Wednesday, November 14, 2012

Xerox Designs System to Reduce Busywork for Nurses (and doctors)


Nurses spend lots of time doing what seems like busywork—logging into computers, pulling up patient files, entering details of what they did, and coordinating their duties with others. Researchers at Xerox are developing what they call the Digital Nurse Assistant to automate and simplify some of this work. The project is part of a broader trend to adapt information technology to the health-care system to make it more efficient and cost-effective.
“Its craziness, because the technology solutions are out there. We just haven’t integrated them into our systems. We are running on old technology,” says Carol Bickford, a health IT expert and senior policy fellow at the American Nurses Association.
Patients do better in and out of hospitals when they receive more hours of care from nurses (see, for example, this New England Journal of Medicinestudy). And yet the United States and many other countries face nursing shortages. One solution could be to give nurses tools that make their workdays more efficient. A study published in The Permanente Journal in 2008 found that more than half of their time was spent documenting and coördinating their work with other team members. Documentation took the majority of their time—more than a third.

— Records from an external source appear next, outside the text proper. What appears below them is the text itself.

Lemma handler_run (e : cpu_env) (t h : Z) (s : timer_state) :
  plat_sane → clock_sane e → timer_ok s →
  core_pos e = current_prog_core s →
  zget (interrupt_req_time s) (core_pos e) = Some t → t ≠ INVALID_TIME →
  zget (timer_handler s) (core_pos e) = Some h →
  timer_pending e = false →
  forallb (core_online e) (handler_woken e s) = true →
  ∃ rc, tftf_timer_framework_handler PLATFORM_CORE_COUNT plat e s =
        Ok (rc, handler_post e h s).
Proof.
  intros [Hst Hn] Hc Hok Hpos Ht Hne Hh Hpend Hon. unfold MAX_TIME_OUT_MS in Hst.
  pose proof (now_bounds e s Hc (ok_ticks s Hok)) as Hnow.
  pose proof (zget_Some_range _ _ _ Ht) as Hr.
  set (s1 := {| interrupt_req_time := zset (interrupt_req_time s) (core_pos e) INVALID_TIME;
       current_prog_core := current_prog_core s; timer_lock := true;
       systicks_per_ms := systicks_per_ms s; timer_handler := timer_handler s;
       daif := daif s; calls := own_calls h ++ calls s |}).
  set (s2 := woken_state s1 (handler_left e s) (handler_woken e s)).
  assert (wake_loop e (u64 (now e s + STEP)) PLATFORM_CORE_COUNT 0 s1 = Ok (tt, s2)) as Hwake.
  { rewrite u64_small by (unfold UINT64_MAX; lia).
    pose proof (wake_loop_run e (now e s + STEP) (interrupt_req_time s1) [] s1 eq_refl) as Hw.
    replace (length (interrupt_req_time s1)) with PLATFORM_CORE_COUNT in Hw.
    - change (zlen []) with 0 in Hw. unfold handler_woken in Hon. cbn in Hw.
      rewrite Hon in Hw. rewrite Hw. done.
    - subst s1. cbn. pose proof (ok_len s Hok) as Hl. rewrite <- (zlen_zset _ (core_pos e) INVALID_TIME) in Hl.
      unfold zlen in Hl. lia. }
  destruct (handler_reprogram_run (now e s) s2) as [rc Hrep]; [done| |lia| |].
  { cbn. unfold handler_left, zlen. rewrite length_map.
    change (zlen (zset (interrupt_req_time s) (core_pos e) INVALID_TIME) = NCORES).
    rewrite zlen_zset. apply (ok_len s Hok). }
  { cbn. intros i t' Ht'. destruct (left_times e s i t' Hok Ht'); [by left|right; lia]. }
  exists rc. unfold tftf_timer_framework_handler.
  assert (∀ A (k : timer_state → M timer_state A) s, (get ≫= k) s = k s s) as Hget by done.
  unfold req_time. rewrite (bind_Ok _ _ s s t) by (by apply aget_Ok).
  unfold assert_. rewrite (proj2 (Z.eqb_neq t INVALID_TIME)) by done. cbn.
  rewrite (bind_Ok _ _ s s tt) by done.
  rewrite (bind_Ok _ _ s (set_lock s true) tt)
    by (unfold spin_lock; by rewrite (ok_lock s Hok)).
  rewrite (bind_Ok _ _ _ (set_lock s true) (now e s)); last first.
  { unfold get_current_time_ms, get, assert_, mbind, M_bind. cbn.
    pose proof (ok_ticks s Hok). by rewrite (proj2 (Z.eqb_neq _ _)) by lia. }
  rewrite Hget. cbn. rewrite Hpos, Z.eqb_refl, <- Hpos.
  rewrite (bind_Ok _ _ _ (set_lock s true) tt) by done.
  rewrite (bind_Ok _ _ _ (set_req (set_lock s true)
     (zset (interrupt_req_time s) (core_pos e) INVALID_TIME)) tt); last first.
  { unfold write_req_time. rewrite Hget. cbn. erewrite bind_Ok; [|by apply aset_Ok]. done. }
  unfold handler_post. unfold own_calls in s1. fold s2.
  destruct (handler plat =? 0) eqn:Ep, (h =? 0) eqn:Eh; cbn;
    (erewrite bind_Ok; [|reflexivity]); rewrite Hpend;
    (erewrite bind_Ok; [|reflexivity]); rewrite Hget; cbn;
    (erewrite bind_Ok; [|by apply aget_Ok]); rewrite Eh; cbn;
    (erewrite bind_Ok; [|reflexivity]);
    (erewrite bind_Ok; [|exact Hwake]);
    (erewrite bind_Ok; [|exact Hrep]); subst s1 s2; cbn;
    unfold own_calls; rewrite Eh, ?Ep; done.
Qed.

“It becomes burdensome for the nurse to walk to the computer, push buttons or mouse, log in, choose the right patient, then sort through the material that might be there to find what’s needed,” says Bickford.
Xerox’s PARC division, a research unit of the company, worked with ethnographers to see exactly what nurses do each day to better understand how to help them. The PARC ethnographers helped uncover some of the details of the Permanente study, such as why it took so long to document things and how difficult electronic medical records are to use. Every time a nurse logged into a workstation, he or she might have to go down six menus before arriving at the necessary information. The challenge of coördination also became clear—a nurse may repeatedly order medication  that never seems to arrive. The reality may be that another nurse did deliver the medicine, but did not document the task immediately, perhaps waiting until the end of his shift to go through all of his documentation tasks at once.
 “Imagine you are a nurse going into a patient’s room,” says Markus Fromherz, chief innovation officer of health care at Xerox. Instead of going straight to a computer workstation to log in, a badge you are wearing detects your presence and automatically logs you into a system that knows which patient is in the room and which tasks need immediate attention and the information required to complete those tasks. You can then quickly document your work with the patient into a handheld device or mobile computer.
Fromherz says that nurses were involved in the design process to shape the system and ask for additional features. A pilot system has been tested at an undisclosed location.